BASKIN: Not surprisingly, Inhofe's number one industry source of campaign contributions is the oil and gas business.
BASKIN: You have been probably the most outspoken critic, skeptic, of global warming, in fact, saying that you believe that global warming is a hoax. Do you believe that?
SENATOR INHOFE: No, no. I think the science and the way it came about, it really approaches that level.
BASKIN: But it's not just Senators like Inhofe who have embraced industry's position on global warming. The White House is on board, too.
It wasn't always that way. In 2000, candidate George Bush supported restrictions on carbon dioxide emissions.
GEORGE W. BUSH [September 29, 2000]: We will require all power plants to meet clean air standards in order to reduce emissions of sulfur dioxide, nitrogen oxide, mercury, and carbon dioxide within a reasonable period of time.
BASKIN: Then, about a month into his presidency, Bush got this memo, warning "a moment of truth is arriving" on the regulation of greenhouse gases. It was written by Haley Barbour, who was working as a lobbyist for the giant utility, Southern Company. He'd also been chairman of Bush's 2000 presidential campaign advisory committee. Two weeks after Barbour's memo, the industry got its wish: the President announced the U.S. would not support Kyoto.
PRESIDENT BUSH [June 11, 2001]: Climate change, with its potential to impact every corner of the world, is an issue that must be addressed by the world. The Kyoto Protocol was fatally flawed in fundamental ways.
BASKIN: But not every Republican has signed on to the industry position. In Milan we spoke with moderate Republicans Jim Greenwood of Pennsylvania and Christopher Shays of Connecticut.

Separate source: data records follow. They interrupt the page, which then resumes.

(** The engine-owned fields agree. *)
Definition guarded_same r r' : Prop :=
  contract_is (r_contract r') (r_contract r) = true /\ r_timestamp r' = r_timestamp r /\
  r_time_in_force r' = r_time_in_force r /\ py_int (r_qty r') = py_int (r_qty r) /\ r_status r' = r_status r.

(** What the engine knows of an order it holds. *)
Definition engine_order r : Prop := is_Some (settle r).

Lemma engine_order_fields r :
  engine_order r <-> exists c t tif s q, r_contract r = Inst c /\ r_timestamp r = Inst t /\
    r_time_in_force r = Inst tif /\ r_status r = Inst s /\ py_int (r_qty r) = Some q.
Proof.
  unfold engine_order, settle. destruct (r_contract r), (r_timestamp r), (r_time_in_force r), (r_status r), (py_int (r_qty r));
    split; intros Hx; (by destruct Hx) || naive_solver.
Qed.

Lemma contract_is_refl (c : contract F) : contract_is (Inst c) (Inst c) = true.
Proof. unfold contract_is, is_contract. by apply bool_decide_eq_true. Qed.

Lemma contract_is_trans (a b c : arg (contract F)) :
  contract_is a b = true -> contract_is b c = true -> contract_is a c = true.
Proof.
  destruct a, b, c; simpl; try done. unfold is_contract. rewrite !bool_decide_eq_true. congruence.
Qed.

Lemma guarded_same_refl r : engine_order r -> guarded_same r r.
Proof.
  intros (c & t & tif & s & q & Hc & _)%engine_order_fields. unfold guarded_same. rewrite Hc.
  split_and!; try done. apply contract_is_refl.
Qed.

Lemma guarded_same_trans r1 r2 r3 : guarded_same r1 r2 -> guarded_same r2 r3 -> guarded_same r1 r3.
Proof.
  unfold guarded_same. intros (?&?&?&?&?) (?&?&?&?&?). split_and!; try congruence. by eapply contract_is_trans.
Qed.

Lemma guarded_same_engine r r' : engine_order r -> guarded_same r r' -> engine_order r'.
Proof.
  rewrite !engine_order_fields. intros (c & t & tif & s & q & Hc & Ht & Htif & Hs & Hq) (Hg & ? & ? & ? & ?).
  unfold contract_is in Hg. destruct (r_contract r') as [c'|] eqn:Hc'; [|done].
  exists c', t, tif, s, q. split_and!; congruence.
Qed.

Lemma int_float_eqb_whole z (x : F) : int_float_eqb z x = true <-> whole_float x = Some z.
Proof.
  unfold int_float_eqb, whole_float. destruct (f_isfinite x && f_is_integer x); simpl; rewrite ?Z.eqb_eq; split; congruence.
Qed.

Lemma py_eqb_py_int (v w : pyval F) q :
  is_real v = true -> py_eqb v w = true -> py_int w = Some q -> py_int v = Some q.
Proof.
  intros Hv He Hw.
  destruct v as [|b|b|z|x|z|x|s|i], w as [|b'|b'|z'|x'|z'|x'|s'|i']; simpl in Hv; try done;
    cbn [py_eqb py_int] in *;
    rewrite ?int_float_eqb_whole, ?Z.eqb_eq in He; try congruence;
    apply f_eqb_whole in He; congruence.
Qed.

Definition capture_of (oid : positive) r : OrderCallbackState F :=
  {| cs_order := oid; cs_contract := r_contract r; cs_timestamp := r_timestamp r;
     cs_time_in_force := r_time_in_force r; cs_qty := r_qty r; cs_status := r_status r |}.

Lemma inst_eqb_same {A} `{EqDecision A} (a b : arg A) : inst_eqb a b = true -> a = b.
Proof. intros (x & -> & ->)%inst_eqb_true. done. Qed.

Lemma validate_identity_same oid r st :
  validate_identity (capture_of oid r) st = Ok tt ->
  exists r', st !! oid = Some r' /\ contract_is (r_contract r') (r_contract r) = true /\
    r_timestamp r' = r_timestamp r /\ r_time_in_force r' = r_time_in_force r.
Proof.
  unfold validate_identity. simpl. destruct (st !! oid) as [r'|]; [|done]. intros Hv. inv_ok Hv.
  exists r'. split_and!; try done; by apply inst_eqb_same.
Qed.

Lemma validate_unchanged_same oid r st :
  engine_order r -> validate_unchanged false (capture_of oid r) st = Ok tt ->
  exists r', st !! oid = Some r' /\ guarded_same r r'.
Proof.
  intros (c & t & tif & s & q & Hc & Ht & Htif & Hs & Hq)%engine_order_fields. unfold validate_unchanged.
  intros ([] & Hid & Hv)%bind_Ok_inv. apply validate_identity_same in Hid as (r' & Hr' & ? & ? & ?).
  change (cs_order (capture_of oid r)) with oid in Hv. rewrite Hr' in Hv. simpl in Hv. inv_ok Hv.
  rewrite negb_orb, !negb_involutive in Hguard. bools.
  exists r'. split; [done|]. split_and!; try done.
  - rewrite Hq. by eapply py_eqb_py_int.
  - destruct (inst_eqb (r_status r') (r_status r)) eqn:E; [|done]. by apply inst_eqb_same.
Qed.

Lemma capture_all_elem st ids s :
  s ∈ capture_all st ids -> exists oid r, oid ∈ ids /\ st !! oid = Some r /\ s = capture_of oid r.
Proof.
  unfold capture_all, capture. intros (oid & Hin & Hs)%list_elem_of_omap.
  destruct (st !! oid) as [r|] eqn:Hr; simplify_eq/=. eauto.
Qed.

Lemma capture_all_in st ids oid r : oid ∈ ids -> st !! oid = Some r -> capture_of oid r ∈ capture_all st ids.
Proof.
  intros Hin Hr. unfold capture_all. apply list_elem_of_omap. exists oid. split; [done|].
  unfold capture. by rewrite Hr.
Qed.

(** Restoring captured orders puts their guarded fields back; other objects are
    untouched. *)
Lemma restore_all_lookup states st oid :
  restore_all states st !! oid =
    (fun r => match last (filter (fun s => cs_order s = oid) states) with
              | None => r
              | Some s => RawOrder (cs_contract s) (cs_timestamp s) (cs_qty s) (r_reason_code r)
                            (cs_time_in_force s) (r_properties r) (cs_status s) (r_kind r)
              end) <$> st !! oid.
Proof.
  unfold restore_all. revert st. induction states as [|s states IH] using rev_ind; intros st.
  - simpl. by destruct (st !! oid).
  - rewrite foldl_app. cbn [foldl]. unfold restore_order. rewrite filter_app, filter_cons, filter_nil.
    destruct (decide (cs_order s = oid)) as [<-|Hne].
    + rewrite lookup_alter_eq, IH, last_snoc. destruct (st !! cs_order s) as [r|]; [|done]. simpl. f_equal.
      by destruct (last _).
    + rewrite lookup_alter_ne, IH, app_nil_r by done. done.
Qed.

Lemma restore_captured st st' ids oid r :
  oid ∈ ids -> st !! oid = Some r -> engine_order r -> is_Some (st' !! oid) ->
  exists r', restore_all (capture_all st ids) st' !! oid = Some r' /\ guarded_same r r'.
Proof.
  intros Hin Hr He [r' Hr']. rewrite restore_all_lookup, Hr'. simpl. eexists. split; [done|].
  destruct (last _) as [s|] eqn:Hl.
  - apply last_Some_elem_of in Hl. apply list_elem_of_filter in Hl as [Hs Hl].
    apply capture_all_elem in Hl as (oid' & r1 & _ & Hr1 & ->). simpl in Hs. subst oid'. simplify_eq. simpl.
    apply guarded_same_refl in He. exact He.
  - apply last_None in Hl. exfalso. pose proof (capture_all_in st ids oid r Hin Hr) as Hc.
    assert (capture_of oid r ∈ filter (fun s => cs_order s = oid) (capture_all st ids)) as Hf
      by (apply list_elem_of_filter; done).
    rewrite Hl in Hf. by apply elem_of_nil in Hf.
Qed.
End Guards.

BASKIN: Are you concerned about the world's perception of America as not being very serious about doing something about global warming?
REP. CHRISTOPHER SHAYS (R-CT): I'm concerned about the world's perception. I'm also concerned about the United States doing something in real terms. I don't think we're going to have a world to live in if we continue our neglectful ways.
REP. JIM GREENWOOD (R-PA): The administration and many of the conservative members of Congress believe that because we still have some unanswered questions, that that is an argument for moving more slowly. We think that because there's much we don't know, the stakes being extraordinarily high, the prudent thing to do is to act more expeditiously.
BASKIN: But these moderate Republicans and their allies are being outgunned. And last month, Russia joined the U.S. in officially opposing Kyoto. Now the treaty appears to be dead. Some fear that industry is, indeed, close to achieving its "victory," and that protecting the environment will no longer be in fashion…
BRANCACCIO: President Bush made no mention of global warming or anything else about the environment, for that matter in his State of the Union address.
And don't look to any of the Democratic presidential frontrunners to breathe life back into the Kyoto Protocol as it stands.
Howard Dean says he would renegotiate the treaty because it exempts developing nations. Wesley Clark and John Edwards say we need to rethink it. And John Kerry, the winner of this week's contest in Iowa, says he would not sign the treaty at all because it's already too late for the U.S. to meet the binding targets set back in 1997.